Smart young people should understand better how to use their voice in institutions. I noted three other helpful books: Graham Allison’s Essence of Decision, (1971), a study of the Cuban Missile Crisis through three analytical models, about what decisions look like from the outside, depending on where you are in the hierarchy. What information reaches you? What games are people above you playing with each other? Then there’s Ben Horowitz’s The Hard Thing About Hard Things (2014), about running a company when everything is going wrong, making decisions when there is no good option, when you are responsible for the outcome. And of course Albert O Hirschman’s Exit, Voice, and Loyalty(1970), about what to do when the institution you work for declines in quality. You can exit (leave), exercise voice (complain, protest, push for change from within), or remain loyal (stay and accept).
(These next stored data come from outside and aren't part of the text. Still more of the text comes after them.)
(* ===== verification/UringReceiver.v ===== *)
(** * The receiver: [src/io/uring_receiver.hpp]

    Keeps a RECV request queued or in flight for each of 64 buffers, posts a
    span for each completed one, and re-arms a buffer when the decoder hands
    it back. *)

From stdpp Require Import base numbers list gmap fin_maps.
From Stdlib Require Import ZArith Lia.
From S2P Require Import Prelude.
From S2P Require Import SPSCQueue.
From S2P Require Import Sink.
From S2P Require Import Decoder.
From S2P Require Import Uring.

Definition kRingDepth : Z := 256.
Definition kNumBufs : Z := 64.
Definition kBufSize : Z := 4096.
Definition kSqPollIdle : Z := 2000.

Record UringReceiver (U S : Type) : Type := mkReceiver {
  ring_ : U;
  sqpoll_active_ : bool;
  bufs_registered_ : bool;
  pending_sqes_ : Z;
  buf_armed_ : list bool;
  raw_queue_ : S;
  ret_queue_ : BufReturnQueue;
  bytes_received_ : Z;
  cqes_processed_ : Z;
  errors_seen_ : Z
}.
Arguments mkReceiver {U S}.
Arguments ring_ {U S}.
Arguments sqpoll_active_ {U S}.
Arguments bufs_registered_ {U S}.
Arguments pending_sqes_ {U S}.
Arguments buf_armed_ {U S}.
Arguments raw_queue_ {U S}.
Arguments ret_queue_ {U S}.
Arguments bytes_received_ {U S}.
Arguments cqes_processed_ {U S}.
Arguments errors_seen_ {U S}.

(** The exception [init_ring] throws. *)
Inductive ring_error : Type := QueueInitFailed (ret : Z).

Section receiver.
Context `{Build} {U S : Type} `{Uring U} `{Sink RawByteSpan S}.

(** The address of [recv_bufs_], an array of 64 buffers of 4096 bytes, and the
    capacity of the return queue. *)
Context (recv_bufs_ : nat) (N : Z).

Implicit Types (r : UringReceiver U S).

Definition recv_buf (id : Z) : nat := recv_bufs_ + Z.to_nat (id * kBufSize).

(** Member assignment. *)
Definition set_ring (u : U) r : UringReceiver U S :=
  mkReceiver u (sqpoll_active_ r) (bufs_registered_ r) (pending_sqes_ r) (buf_armed_ r)
    (raw_queue_ r) (ret_queue_ r) (bytes_received_ r) (cqes_processed_ r) (errors_seen_ r).
Definition set_pending (n : Z) r : UringReceiver U S :=
  mkReceiver (ring_ r) (sqpoll_active_ r) (bufs_registered_ r) n (buf_armed_ r)
    (raw_queue_ r) (ret_queue_ r) (bytes_received_ r) (cqes_processed_ r) (errors_seen_ r).
Definition set_armed (l : list bool) r : UringReceiver U S :=
  mkReceiver (ring_ r) (sqpoll_active_ r) (bufs_registered_ r) (pending_sqes_ r) l
    (raw_queue_ r) (ret_queue_ r) (bytes_received_ r) (cqes_processed_ r) (errors_seen_ r).
Definition set_raw (q : S) r : UringReceiver U S :=
  mkReceiver (ring_ r) (sqpoll_active_ r) (bufs_registered_ r) (pending_sqes_ r) (buf_armed_ r)
    q (ret_queue_ r) (bytes_received_ r) (cqes_processed_ r) (errors_seen_ r).
Definition set_ret (q : BufReturnQueue) r : UringReceiver U S :=
  mkReceiver (ring_ r) (sqpoll_active_ r) (bufs_registered_ r) (pending_sqes_ r) (buf_armed_ r)
    (raw_queue_ r) q (bytes_received_ r) (cqes_processed_ r) (errors_seen_ r).
Definition add_bytes (n : Z) r : UringReceiver U S :=
  mkReceiver (ring_ r) (sqpoll_active_ r) (bufs_registered_ r) (pending_sqes_ r) (buf_armed_ r)
    (raw_queue_ r) (ret_queue_ r) (u64 (bytes_received_ r + u64 n)) (cqes_processed_ r) (errors_seen_ r).
Definition inc_cqes r : UringReceiver U S :=
  mkReceiver (ring_ r) (sqpoll_active_ r) (bufs_registered_ r) (pending_sqes_ r) (buf_armed_ r)
    (raw_queue_ r) (ret_queue_ r) (bytes_received_ r) (u64 (cqes_processed_ r + 1)) (errors_seen_ r).
Definition inc_errors r : UringReceiver U S :=
  mkReceiver (ring_ r) (sqpoll_active_ r) (bufs_registered_ r) (pending_sqes_ r) (buf_armed_ r)
    (raw_queue_ r) (ret_queue_ r) (bytes_received_ r) (cqes_processed_ r) (u64 (errors_seen_ r + 1)).

(** ** Arming a buffer *)

Definition arm_buf (id : Z) r : res (UringReceiver U S) :=
  let* _ := assert_ (id <? kNumBufs) in
  let* b := vec_at (buf_armed_ r) id in
  let* _ := assert_ (negb b) in
  match get_sqe (ring_ r) with
  | None => Ok (inc_errors r)
  | Some u =>
      let r1 := set_ring (prep (mkReq (u64 id) (recv_buf id) kBufSize) u) r in
      let* l := vec_set (buf_armed_ r1) id true in
      Ok (set_pending (u32 (pending_sqes_ r1 + 1)) (set_armed l r1))
  end.

(** [for (i = id; i < kNumBufs; ++i) arm_buf(i);] with [k] turns left. *)
Fixpoint arm_from (id : Z) (k : nat) r : res (UringReceiver U S) :=
  match k with
  | O => Ok r
  | Datatypes.S k' => let* r1 := arm_buf id r in arm_from (id + 1) k' r1
  end.

Definition arm_all_buffers r : res (UringReceiver U S) :=
  let* r1 := arm_from 0 (Z.to_nat kNumBufs) r in
  Ok (set_pending 0 (set_ring (submit_ring (ring_ r1)) r1)).

(** ** Set-up

    liburing's part: [io_uring_queue_init_params] and [io_uring_queue_init]
    give a return value and a ring, [io_uring_register_buffers] a return
    value. *)
Definition init_ring (queue_init_params : Z -> Z -> Z * U) (queue_init : Z -> Z * U)
  : (U * bool) + ring_error :=
  let '(ret, u) := queue_init_params kRingDepth kSqPollIdle in
  if ret =? 0 then inl (u, true)
  else
    let '(ret2, u2) := queue_init kRingDepth in
    if ret2 <? 0 then inr (QueueInitFailed ret2) else inl (u2, false).

Definition init_fixed_buffers (register_buffers : U -> U * Z) r : UringReceiver U S :=
  let r1 := set_armed (replicate (Z.to_nat kNumBufs) false) r in
  let '(u, ret) := register_buffers (ring_ r1) in
  mkReceiver u (sqpoll_active_ r1) (ret =? 0) (pending_sqes_ r1) (buf_armed_ r1)
    (raw_queue_ r1) (ret_queue_ r1) (bytes_received_ r1) (cqes_processed_ r1) (errors_seen_ r1).

Definition UringReceiver_new (queue_init_params : Z -> Z -> Z * U) (queue_init : Z -> Z * U)
  (register_buffers : U -> U * Z) (sock_fd : Z) (raw : S) (ret : BufReturnQueue)
  : res (UringReceiver U S + ring_error) :=
  let* _ := assert_ (sock_fd >=? 0) in
  match init_ring queue_init_params queue_init with
  | inr err => Ok (inr err)
  | inl (u, sqpoll) =>
      let r := mkReceiver u sqpoll false 0 (replicate (Z.to_nat kNumBufs) false) raw ret 0 0 0 in
      let* r1 := arm_all_buffers (init_fixed_buffers register_buffers r) in
      Ok (inl r1)
  end.

(** ** Completions *)

Definition process_cqe (c : cqe) r : res (UringReceiver U S) :=
  let r1 := inc_cqes r in
  let id := u32 (cq_data c) in
  let bytes := cq_res c in
  let* _ := assert_ (id <? kNumBufs) in
  let* l := vec_set (buf_armed_ r1) id false in
  let r2 := set_armed l r1 in
  if bytes >? 0 then
    let r3 := add_bytes bytes r2 in
    let span := mkSpan (Some (recv_buf id)) (u32 bytes) id in
    let* raw := sink_push span (raw_queue_ r3) in
    Ok (set_raw raw r3)
  else if bytes =? 0 then arm_buf id r2
  else arm_buf id (inc_errors r2).

(** [while (io_uring_peek_cqe(..) == 0) ..]; at most 64 requests are in
    flight, and none is submitted by the loop, so 65 looks are enough. *)
Fixpoint cq_loop (fuel : nat) r (processed : Z) : res (UringReceiver U S * Z) :=
  match fuel with
  | O => Err NoProgress
  | Datatypes.S fuel' =>
      match peek_cqe (ring_ r) with
      | (u, None) => Ok (set_ring u r, processed)
      | (u, Some c) =>
          let* r1 := process_cqe c (set_ring u r) in
          let r2 := set_ring (cqe_seen (ring_ r1)) r1 in
          cq_loop fuel' r2 (processed + 1)
      end
  end.

(** ** Returned buffers *)

(** The body of the loop: a returned buffer that is not armed is. *)
Definition reclaim_buf (buf_id : Z) r : res (UringReceiver U S) :=
  if buf_id <? kNumBufs then
    let* b := vec_at (buf_armed_ r) buf_id in
    if negb b then arm_buf buf_id r else Ok r
  else Ok r.

(** [fuel] bounds the pops: one per buffer in the queue when the loop starts,
    and one to find it empty. *)
Fixpoint reclaim_loop (fuel : nat) r : res (UringReceiver U S) :=
  match fuel with
  | O => Err NoProgress
  | Datatypes.S fuel' =>
      let* '(q, popped) := try_pop N (ret_queue_ r) in
      let r1 := set_ret q r in
      match popped with
      | None => Ok r1
      | Some buf_id =>
          let* r2 := reclaim_buf buf_id r1 in
          reclaim_loop fuel' r2
      end
  end.

Definition reclaim_buffers r : res (UringReceiver U S) :=
  reclaim_loop (Datatypes.S (Z.to_nat (size_approx (ret_queue_ r)))) r.

(** ** poll() *)

(** [if (pending_sqes_ > 0) { io_uring_submit(&ring_); pending_sqes_ = 0; }] *)
Definition submit_pending r : UringReceiver U S :=
  if pending_sqes_ r >? 0 then set_pending 0 (set_ring (submit_ring (ring_ r)) r) else r.

Definition receiver_poll r : res (UringReceiver U S * Z) :=
  let* r1 := reclaim_buffers r in
  cq_loop (Datatypes.S (Z.to_nat kNumBufs)) (submit_pending r1) 0.

(** [~UringReceiver]: the calls it makes. *)
Definition UringReceiver_delete r : list ring_call :=
  (if bufs_registered_ r then [UnregisterBuffers] else []) ++ [QueueExit].

Definition sqpoll_active r : bool := sqpoll_active_ r.
Definition bufs_registered r : bool := bufs_registered_ r.
Definition bytes_received r : Z := bytes_received_ r.
Definition cqes_processed r : Z := cqes_processed_ r.
Definition errors_seen r : Z := errors_seen_ r.

End receiver.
Many people took a photo of this slide and I hope they’ll read some of these books and expand the conversation.
Brendan McCord, Mike, and Pamela all were excellent hosts (thank you!) and the multiple conversations clarified my thinking about how I intend to focus my time. I look around and see how big institutions exert power and gravitational pull even when decaying and declining. Brendan’s questions “what are you building?” and “what are you building for?” seem somewhat less urgent to me than Mike’s “how can we make institutions better?”
At Pitt, Mike Madison has spent years building initiatives that enable the university to examine its own mission in real time, producing, storing, and distributing knowledge in the AI era. It takes labor to encourage an institution to ask the right questions about itself. Mike is building the channels through which information about the institution can reach the people who run it. Keown and Sawyer’s conversation about athlete power was the most paradigm-shifting moment of either trip: the idea that students with real leverage might reshape what a university offers, from the demand side. That is what it looks like when an institution lets its people think out loud about structural change. Mike doesn’t need the books I recommend because he already does the work they describe. Pitt’s leadership has made room for it, which is rare and which is the thing most worth studying.
Courage does not scale. The work of making institutions better is the work of making courage less necessary and I’m going to commit to that. It’s slow work, local and often unglamorous. It happens locally, in coalition meetings and faculty conversations and one invitation at a time. I love it.



You're the educator I wish I'd known.